USA - Ohio. U.S. District Court Judge Gregory Frost delayed next week’s execution of Charles Lorraine, saying the state had once again failed to follow its own rules for executions

14 January 2012 :

U.S. District Court Judge Gregory Frost delayed next week’s execution of Charles Lorraine, saying the state had once again failed to follow its own rules for executions. Judge Frost said he does not want to micromanage Ohio executions but added that the Department of Corrections has left him no choice by disobeying his previous orders. Lorraine was scheduled to die by injection on Jan. 18. Both the prisons system and the Ohio attorney general’s office were reviewing the decision and could not immediately comment. The state has usually, but not always, appealed similar decisions by Frost to the 6th U.S. Circuit Court of Appeals. Records show Lorraine, 45, stabbed 77-year-old Raymond Montgomery and his wife, 80-year-old Doris Montgomery, before burglarizing their Trumbull County home in 1986. Frost acknowledged in his opinion that the state’s departures from the rules seemed minor on the surface, but that Lorraine’s attorney had provided enough evidence that they mattered. Frost said the issue was the state’s failure to follow its own protocol to the letter, not the seriousness of any violations. In the Nov. 15 execution of Reginald Brooks, evidence indicates that Ohio failed to review Brooks’ medical chart upon his arrival at the Southern Ohio Correctional Facility in Lucasville, home to Ohio’s death house, as required by the state’s policies.

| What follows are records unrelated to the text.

(* ===== verification/MallocLinks.v ===== *)
(** * Headers and links

    What the macros of the allocator read and write in a consistent heap: the
    bits of a size, taking a free chunk out of its bin (unlink), putting one
    into a bin, giving a chunk to the caller. *)

From S2P Require Import Prelude Malloc MallocLayout MallocInv MallocHole.

(** ** The bits of a size *)

Lemma size_bits s pb : (8 | s) -> 0 <= s < 2 ^ 32 ->
  Z.land (s + Z.b2z pb) 0xfffffffc = s /\ Z.land (s + Z.b2z pb) 0xfffffffe = s /\
  Z.land (s + Z.b2z pb) 1 = Z.b2z pb /\ Z.land (s + Z.b2z pb) 2 = 0 /\ Z.lor (s + Z.b2z pb) 1 = s + 1.
Proof.
  intros [k ->] Hs. assert (forall b, k * 8 + Z.b2z b = Z.lor (k * 8) (Z.b2z b)) as E.
  { intros b. symmetry. apply (lor_low_add 3); [done|destruct b; simpl; lia|apply Z.mod_mul; done]. }
  assert (0 <= k * 8 + Z.b2z pb < 2 ^ 32) by (destruct pb; simpl; [|lia]; assert (k < 2 ^ 29) by lia; lia).
  split_and!.
  - change 0xfffffffc with (Z.shiftl (Z.ones (32 - 2)) 2). rewrite land_high_mask by (done || lia). change (2 ^ 2) with 4.
    replace (k * 8) with (k * 2 * 4) by lia. rewrite Z.div_add_l, (Z.div_small (Z.b2z pb)) by (destruct pb; simpl; lia). lia.
  - change 0xfffffffe with (Z.shiftl (Z.ones (32 - 1)) 1). rewrite land_high_mask by (done || lia). change (2 ^ 1) with 2.
    replace (k * 8) with (k * 4 * 2) by lia. rewrite Z.div_add_l, (Z.div_small (Z.b2z pb)) by (destruct pb; simpl; lia). lia.
  - change 1 with (Z.ones 1) at 1. rewrite Z.land_ones by done. change (2 ^ 1) with 2.
    replace (k * 8) with (k * 4 * 2) by lia. rewrite Z.add_comm, Z.mod_add by done. by destruct pb.
  - rewrite E, Z.land_lor_distr_l. replace (Z.land (k * 8) 2) with 0; [destruct pb; done|].
    apply Z.bits_inj'. intros i Hi. rewrite Z.land_spec, Z.bits_0. change 2 with (2 ^ 1). rewrite Z.pow2_bits_eqb by done.
    destruct (Z.eqb_spec 1 i) as [<- |]; [|by rewrite andb_false_r]. rewrite andb_true_r. change 8 with (2 ^ 3). by rewrite Z.mul_pow2_bits_low.
  - rewrite E, <- Z.lor_assoc. change 1 with (Z.b2z true) at 2. rewrite E. f_equal. by destruct pb.
Qed.

Lemma lor_size s : (8 | s) -> 0 <= s < 2 ^ 32 -> Z.lor s 1 = s + 1.
Proof. intros H1 H2. pose proof (size_bits s false H1 H2) as (_ & _ & _ & _ & E). simpl in E. by rewrite Z.add_0_r in E. Qed.

Lemma lor_head_size s pb : (8 | s) -> 0 <= s < 2 ^ 32 -> Z.lor (Z.b2z pb) s = s + Z.b2z pb.
Proof. intros [k ->] H2. rewrite Z.lor_comm. apply (lor_low_add 3); [done|destruct pb; simpl; lia|by apply Z.mod_mul]. Qed.

Lemma at_offset p s : 0 <= p + s < 2 ^ 32 -> chunk_at_offset p s = p + s.
Proof. intros. unfold chunk_at_offset. by apply uwrap_small. Qed.

(** Reading a word after some stores. *)
Ltac rd_solve := repeat first [rewrite rd_insert_eq | rewrite rd_insert_ne by lia]; try done; try lia.

Section Links.
Context {av_ heap heap_end : Z} {HP : HeapPlace av_ heap heap_end} {B0 : list (Z * Z)} {m0 : gmap Z Z}.
Abbreviation bin_at := (bin_at av_).
Abbreviation Bins := (Bins av_).
Abbreviation node := (node av_).
Abbreviation base := (base heap).
Abbreviation placed_ok := (placed_ok heap).
Abbreviation outside := (@outside heap).
Abbreviation Lay := (@Lay heap heap_end B0 m0).
Abbreviation Heap := (@Heap av_ heap heap_end B0 m0).

Lemma bins_find m bl C x s : Bins m bl C -> (x, s, Free) ∈ C -> exists i l1 l2, is_bin i /\ bl i = l1 ++ x :: l2.
Proof. intros HB Hx. destruct (b_all _ _ _ _ HB x s Hx) as (i & Hi & Hin). apply list_elem_of_split in Hin as (l1 & l2 & E). by exists i, l1, l2. Qed.

(** The words after the macro unlink. *)
Definition unlinked (m : gmap Z Z) (x : Z) : gmap Z Z := <[rd m (x + 12) + 8 := rd m (x + 8)]> (<[rd m (x + 8) + 12 := rd m (x + 12)]> m).

(** The hole contains the chunk [x], which is still in its bin. *)
Lemma lay_unlink m tp brk L1 p sz L2 pb1 pb2 fl fb K bl C x s i l1 l2 :
  Lay m tp brk L1 p sz L2 pb1 pb2 fl fb K -> placed_ok C -> Bins m bl C -> p <= x < p + sz ->
  (forall c, c ∈ C <-> c ∈ outside L1 (p + sz) L2 \/ c = (x, s, Free)) -> is_bin i -> bl i = l1 ++ x :: l2 ->
  Lay (unlinked m x) tp brk L1 p sz L2 pb1 pb2 fl fb K /\ Bins (unlinked m x) (upd i (l1 ++ l2) bl) (outside L1 (p + sz) L2) /\
  forall w, p <= w <= p + sz + 4 -> rd (unlinked m x) w = rd m w.
Proof.
  intros HL HC HB Hx HE Hi El.
  assert (forall c, c ∈ outside L1 (p + sz) L2 <-> c ∈ C /\ c.1.1 <> x) as HE'.
  { intros [[y t] st]. rewrite HE. simpl. split.
    - intros Hy. split; [by left|]. pose proof (outside_range HL _ _ _ Hy). lia.
    - intros [[?|[= -> -> ->]] ?]; done. }
  destruct (bins_remove av_ heap heap_end m bl C (outside L1 (p + sz) L2) i l1 x l2 HC HB Hi El HE') as (NF & NB & HR).
  pose proof (lay_ok HL) as HG.
  assert (forall w, no_link (av_ := av_) (outside L1 (p + sz) L2) w -> rd (unlinked m x) w = rd m w) as HW.
  { intros w Hw. unfold unlinked. pose proof (Hw _ NF). pose proof (Hw _ NB). rewrite !rd_insert_ne by lia. done. }
  split_and!; [by apply (lay_links HL)| |].
  - apply HR. intros n Hn. unfold unlinked.
    destruct (node_spread av_ heap heap_end _ _ _ HG Hn NF), (node_spread av_ heap heap_end _ _ _ HG Hn NB), (node_spread av_ heap heap_end _ _ _ HG NF NB);
      split; rewrite !rd_insert; repeat case_decide; try done; lia.
  - intros w Hw. unfold unlinked. pose proof (node_place HL _ NF). pose proof (node_place HL _ NB). rd_solve.
Qed.

(** The hole becomes a free chunk after the chunks [l1] of bin [i]. *)
Lemma heap_link m tp brk L1 p sz L2 fl fb K bl i l1 l2 : Lay m tp brk L1 p sz L2 true false fl fb K -> Bins m bl (outside L1 (p + sz) L2) -> 16 <= sz ->
  is_bin i -> bl i = l1 ++ l2 -> (i <> 1 -> bin_index sz = i) ->
  let b := List.last l1 (bin_at i) in let f := rd m (b + 8) in
  node (outside L1 (p + sz) L2) b /\ node (outside L1 (p + sz) L2) f /\
  forall m', rd m' (p + 4) = sz + 1 -> rd m' (p + sz) = sz -> rd m' (p + 8) = f -> rd m' (p + 12) = b -> rd m' (b + 8) = p -> rd m' (f + 12) = p ->
    (forall w, w < p + 4 \/ p + sz < w -> w <> b + 8 -> w <> f + 12 -> rd m' w = rd m w) ->
    Heap m' tp brk (L1 ++ (sz, Free) :: L2) (upd i (l1 ++ p :: l2) bl) fl fb K.
Proof.
  intros HL HB Hsz Hi El Hidx b f. pose proof HL as [H1 H2 Hp [_ Hd] Ht _ _ _ _ Hf _ _]. pose proof (lay_ok HL) as HG.
  assert (forall c, c ∈ layout base (L1 ++ (sz, Free) :: L2) <-> c ∈ outside L1 (p + sz) L2 \/ c = (p, sz, Free)) as HE.
  { intros c. rewrite outside_mid. by rewrite <- Hp. }
  assert (placed_ok (layout base (L1 ++ (sz, Free) :: L2))) as HC.
  { rewrite <- (outside_nil _ (tp + 0)). apply (outside_ok (heap := heap) _ tp 0 []); [|done|rewrite span_app; simpl; lia|done|apply Z.divide_0_r].
    apply Forall_app. split; [done|]. by constructor. }
  assert (forall t, (p, t, Free) ∉ outside L1 (p + sz) L2) as Hnp.
  { intros t Hin. pose proof (outside_range HL _ _ _ Hin). lia. }
  destruct (bins_insert av_ heap heap_end m bl _ _ i l1 l2 p sz HC HB Hi El HE Hnp Hidx) as (NB & NF & HI). fold b in NB, NF, HI. fold f in NF, HI.
  split; [done|]. split; [done|]. intros m' E1 E2 E3 E4 E5 E6 HW.
  pose proof (node_place HL _ NB) as PB. pose proof (node_place HL _ NF) as PF.
  pose proof (node_spread av_ heap heap_end _ _ _ HG NB NF) as BF.
  split.
  - set (m1 := <[b + 8 := p]> (<[f + 12 := p]> m)).
    assert (Lay m1 tp brk L1 p sz L2 true false fl fb K) as HL1.
    { apply (lay_links HL). intros w Hw. pose proof (Hw _ NB). pose proof (Hw _ NF). unfold m1. rd_solve. }
    assert (Lay m' tp brk L1 p sz L2 true false fl fb K) as HL2.
    { apply (lay_inside HL1). intros w Hw. unfold m1. rewrite !rd_insert. repeat case_decide; subst; [done..|]. apply HW; [lia|congruence..]. }
    apply (lay_close _ _ _ _ _ _ Free _ _ _ _ _ _ _ HL2); [done|done|done|]. apply fasts_mid; [done|]. rewrite <- Hp. apply HL2.
  - apply HI. intros n [Hn|(t & Hn)].
    + assert (node (outside L1 (p + sz) L2) n) as Hn' by by left. pose proof (node_place HL _ Hn') as PN.
      pose proof (node_spread av_ heap heap_end _ _ _ HG Hn' NB). pose proof (node_spread av_ heap heap_end _ _ _ HG Hn' NF).
      split; repeat case_decide; subst; try done; try lia; apply HW; lia.
    + apply HE in Hn as [Hn|[= -> ->]]; [|by rewrite !decide_True].
      assert (node (outside L1 (p + sz) L2) n) as Hn' by (right; by exists t). pose proof (node_place HL _ Hn') as PN.
      pose proof (node_spread av_ heap heap_end _ _ _ HG Hn' NB). pose proof (node_spread av_ heap heap_end _ _ _ HG Hn' NF).
      pose proof (outside_range HL _ _ _ Hn).
      split; repeat case_decide; subst; try done; try lia; apply HW; lia.
Qed.

(** The hole becomes a block. *)
Lemma heap_use m m' tp brk L1 p sz L2 fl fb K bl : Lay m tp brk L1 p sz L2 true false fl fb K -> Bins m bl (outside L1 (p + sz) L2) -> 16 <= sz ->
  rd m (p + 4) = sz + 1 -> rd m' (p + sz + 4) = rd m (p + sz + 4) + 1 -> (forall w, w <> p + sz + 4 -> rd m' w = rd m w) ->
  Heap m' tp brk (L1 ++ (sz, Used) :: L2) bl fl fb ((p, sz) :: K).
Proof.
  intros HL HB Hsz E1 E2 HW. pose proof HL as [_ _ Hp _ _ _ T2 _ _ _ _ _].
  destruct L2 as [|[s2 st2] L3]; [done|]. destruct T2 as (T1 & T2 & _). simpl in T1.
  assert (Lay m' tp brk L1 p sz ((s2, st2) :: L3) true true fl fb K) as HL1.
  { apply (lay_tell m _ _ _ _ _ _ _ _ _ _ _ _ _ _ _ HL); [done| |done]. simpl. lia. }
  split.
  - apply (lay_close _ _ _ _ _ _ Used _ _ _ _ _ _ _ HL1); [done| |done|]. { rewrite HW by lia. done. }
    apply fasts_mid; [done|]. rewrite <- Hp. apply HL1.
  - apply (bins_ext av_ _ _ (outside L1 (p + sz) ((s2, st2) :: L3))).
    + intros x s. rewrite outside_mid, <- Hp. split; [by left|]. by intros [?|?].
    + apply (bins_inside HL); [done|]. intros w Hw. apply HW. lia.
Qed.
End Links.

An inmate’s medical status, especially the condition of his veins, has been an issue since 2009 when executioners tried unsuccessfully to insert needles into an inmate’s veins before the execution was finally called off. Inmate Romell Broom remains on death row, appealing the state’s right to try to execute him again. Executioners also failed to properly “document the name or description, the expiration date, and the lot number of the execution drugs used” in Brooks’ execution, Frost said. Frost called the case frustrating: “Ohio has been in a dubious cycle of defending often indefensible conduct, subsequently reforming its protocol when called on that conduct, and then failing to follow through on its own reforms,” he said.